That led me to study consumer psychology, and then I went down the rabbit hole and got to behavioral psychology and habit formation, and all these things that I write about now. In a sense, Atomic Habits is the merger of these two worlds for me. On the one hand, I was always practicing those ideas as an athlete, and on the other hand, I’ve always been very scientifically minded. Now I have the language and research about those topics to back up the personal experiences that I had years ago but didn’t originally have the language for.

AW: In your book, you talk about how you began to build good habits at college by doing really small things that added up to making a big difference. What were some of those things, and how did they affect you in the long run, especially as you were coming off this life-altering injury that happened in high school?

JC: Yeah, I suffered a really serious injury in high school—I was hit in the face with a baseball bat. I discuss the whole story in the introduction to Atomic Habits. Basically, afterward, I was trying to regain some control over my life. A lot of times when something challenging happens to you, it feels like it happened to you and not because you wanted it. You’re looking for some way to regain control, so little habits like making my bed every morning or making sure that I studied consistently, or I had this rule that I wouldn’t do any homework after midnight. If I hadn’t learned it by midnight, I was just going to go to bed—effectively that’s a sleep habit. Strength-training habits were big for me then, too. And eventually, over three, four years, I started to see a lot of progress. So, it was a chance for me to implement some of those ideas and try to get just one percent better each day, which is a core theme of the book. It was a chance for me to experiment with that and then eventually realize how potent and powerful small changes can be.

AW: Someone making these small changes might think they’re not going to matter in the long run, but you argue that they absolutely will. Why is it important to start small?

JC: I like to refer to habits as the compound interest of self-improvement, and I like that phrase because it’s like the way money multiplies through compound interest: the effects of your habits multiply over time. On any given day, it’s easy to overlook that stuff, right? What’s the difference between studying Spanish for an hour tonight or not studying at all? Not much—you haven’t learned the language either way. The thing about habits is they feel insignificant in the moment. But once you compound those over two or five or ten years, you turn around a decade later and you’re like, “Wow, these small choices really do matter.” They end up creating the margin between who you are and who you could be. That’s one of the foundational principles of Atomic Habits: time magnifies the margin between success and failure. If you have good habits, time is your ally. If you have bad habits, time is your enemy. It’s really about mastering those little one percent choices. One percent better or one percent worse each day doesn’t feel like much in the moment, but it ends up being significant in the long run.

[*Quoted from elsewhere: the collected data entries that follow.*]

(** * llm_trader: the orchestration core of the trading agent, embedded in Rocq

    The development follows the TypeScript sources of the agent:
    - [src/agent.ts]: the price lookup, the trade tools, net worth, CAGR, the
      thread store, the report P&L, [withRetry] and the market scheduler;
    - the trading service ([TradingService.getStockPrice],
      [TradingService.calculateCAGR]) and the two other revisions of the
      agent kept in the repository, which carry the three-stage price chain
      and the reasoning check of [loadThread].

    Conventions.
    - An [async] function that can reject is a function into [outcome]:
      [Returns v] for a fulfilled promise, [Throws e] for a rejected one.
    - Monetary amounts (JS numbers holding dollars, share counts, delays) are
      exact rationals [Q], compared with [==].  [calculateCAGR], whose
      behaviour at [days = 0] is decided by IEEE-754 special values, is
      embedded on binary64 floats instead.
    - A [Date] is its epoch time in milliseconds, an integer [Z]. *)

From Stdlib Require Import ZArith QArith Qround Qabs List String Ascii Bool Lia Lqa Floats.
From Stdlib Require Import Sorted Permutation.
From stdpp Require Import base gmap strings pretty.
Import ListNotations.

(** ** Promise outcomes *)

Inductive outcome (E A : Type) : Type :=
| Returns (a : A)
| Throws (e : E).
Arguments Returns {E A} a.
Arguments Throws {E A} e.

(** ** JS number helpers on rationals *)

Module JSNum.
Local Open Scope Q_scope.

(** [Math.round(x)]: the integer nearest to [x], ties towards +infinity. *)
Definition Math_round (x : Q) : Q := inject_Z (Qfloor (x + (1 # 2))).

(** The idiom [Math.round(x * 100) / 100] of the sources. *)
Definition round2 (x : Q) : Q := Math_round (x * 100) / 100.

(** A JS number is truthy when it is not zero (NaN is outside the model). *)
Definition truthy (x : Q) : bool := negb (Qeq_bool x 0).

Definition Qltb (x y : Q) : bool := negb (Qle_bool y x).

Fixpoint sumQ (l : list Q) : Q :=
  match l with
  | [] => 0
  | x :: r => x + sumQ r
  end.

(** [2^i] as a rational, for [Math.pow(2, i)] with a loop counter [i]. *)
Definition pow2 (i : nat) : Q := inject_Z (2 ^ Z.of_nat i).
End JSNum.

(** ** Market scheduler ([isMarketOpen], [getNextMarketOpen]) *)

Module Market.
Local Open Scope Z_scope.

(** The fields read from
    [et = new Date(now.toLocaleString("en-US", {timeZone: "America/New_York"}))]. *)
Record WallClock := mkClock { getDay : Z; getHours : Z; getMinutes : Z }.

Definition marketOpen : Z := 9 * 60 + 30.
Definition marketClose : Z := 16 * 60.

(** [isMarketOpen]; [TESTING_MODE] is [process.env.TESTING_MODE]. *)
Definition isMarketOpen (TESTING_MODE : option string) (et : WallClock) : bool :=
  if decide (TESTING_MODE = Some "true"%string) then true
  else
    let dayOfWeek := getDay et in
    if (dayOfWeek =? 0) || (dayOfWeek =? 6) then false
    else
      let hours := getHours et in
      let minutes := getMinutes et in
      let timeInMinutes := hours * 60 + minutes in
      (marketOpen <=? timeInMinutes) && (timeInMinutes <? marketClose).

(** *** Dates

    A [Date] is its epoch time in milliseconds.  The zone of the process is a
    fixed offset of [tz] minutes east of UTC (no daylight-saving switch inside
    the few days the function looks at).  A calendar date (year, month, day
    of month) is carried as the number of days since 1970-01-01 it denotes,
    so that [Date.UTC(y, m, d, 0, 0)] of day number [n] is [n * msPerDay]. *)

Definition msPerDay : Z := 86400000.
Definition msPerHour : Z := 3600000.
Definition msPerMinute : Z := 60000.

Section LocalZone.
Variable tz : Z.

(** The local calendar date of instant [t]
    ([getFullYear()], [getMonth()], [getDate()] taken together). *)
Definition localDate (t : Z) : Z := (t + tz * msPerMinute) / msPerDay.

(** [t.getDay()]: 0 is Sunday; 1970-01-01 was a Thursday. *)
Definition Date_getDay (t : Z) : Z := (localDate t + 4) mod 7.

(** [t.setDate(t.getDate() + k)]. *)
Definition Date_addDays (t k : Z) : Z := t + k * msPerDay.

(** [Date.UTC(y, m, d, hours, minutes, 0, 0)] for the calendar date [d]. *)
Definition Date_UTC (d hours minutes : Z) : Z :=
  d * msPerDay + hours * msPerHour + minutes * msPerMinute.

Definition getNextMarketOpen (now : Z) : Z :=
  let tomorrow := Date_addDays now 1 in
  let nextOpen := Date_UTC (localDate tomorrow) 13 30 in
  if Date_getDay nextOpen =? 6 then Date_addDays nextOpen 2
  else if Date_getDay nextOpen =? 0 then Date_addDays nextOpen 1
  else nextOpen.
End LocalZone.

(** 09:30 New York time on calendar date [d] during daylight-saving time,
    which is the instant the source aims at (13:30 UTC). *)
Definition openingOf (d : Z) : Z := Date_UTC d 13 30.
End Market.

(** ** Annualised return ([calculateCAGR]) on binary64 floats *)

Module CAGR.
Local Open Scope float_scope.

Section Pow.
(** What [Math.pow] returns for a finite, non-zero exponent (the result is
    implementation-approximated in ECMA-262, so it is left open). *)
Variable pow_finite : float -> float -> float.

AW: So, talk a little bit about goals and systems. It’s great to have goals, but you write that true change is made through altering systems, right?

JC: This is another one of the foundational principles in the book, which is that you don’t rise to the level of your goals—you fall to the level of your systems. Anybody can come up with an impressive goal, and this is coming from someone who set goals for many years. I set goals for the grades I wanted in school, the weights I wanted to lift in the gym, how successful I wanted my business to be, all kinds of stuff. Sometimes I would achieve those, but a lot of the time I wouldn’t. At some point, you start to realize that setting the goal can’t be the thing that’s making the difference. And you see that in most domains: if you look at the winners and losers, so to speak, in any given field, they often have the same goals. Every candidate who applies for a job wants to get the job. Every Olympian wants to win the gold medal. They all have the same goal.

For whatever reason, we tend to overvalue goals and undervalue systems.

AW: They wouldn’t be there if they didn’t.

JC: Right. Goal-setting may be necessary, but it’s not sufficient for success. I’m not totally anti-goals; I think they serve a purpose, but the purpose is they provide clarity and a sense of direction. Once you know what direction you’re moving in and what’s important to you, it’s more useful to metaphorically put the goal on the shelf and focus on the system instead.

So, for example: if you’re a basketball coach, your goal might be to win the championship at the end of the year, but your system is how you recruit assistant coaches and new players, what you do at practice each day, how you teach players to recover and get better after practice, what drills you do. It’s really the system that determines whether or not you make progress on that goal. There’s a book written by an NFL coach named Bill Walsh who won three Super Bowls; it’s called The Score Takes Care of Itself. The idea is that you want to have the best score on the scoreboard at the end of the game, but it would be ridiculous to spend all game looking at the scoreboard. Just thinking about the goal does nothing.

I think that’s true in a broader sense about pretty much any habit—a goal can provide clarity, but the system is how you actually make progress. For whatever reason, we tend to overvalue goals and undervalue systems. I think it has something to do with how society is designed. Things are only newsworthy when there’s some outcome or result, right? You’re never going to see a news story that’s like, “Woman eats salad for lunch today.”

AW: “Man washes dish every day.”

JC: It’s going to be like six months later that it’s a story. This is just magnified by social media because we’re surrounded by everyone’s outcomes and goals. Because we see them so much, we think outcomes are what matter most and we need big ambitious goals, but almost always the goal isn’t the thing that needs to change. The process behind it is what needs to change.

AW: There are two sorts of habits I think people want to change. They might want to stop doing something bad—like smoking or biting their nails—or start doing something good, like eating better or exercising. Is the methodology the same for building good habits and breaking bad ones?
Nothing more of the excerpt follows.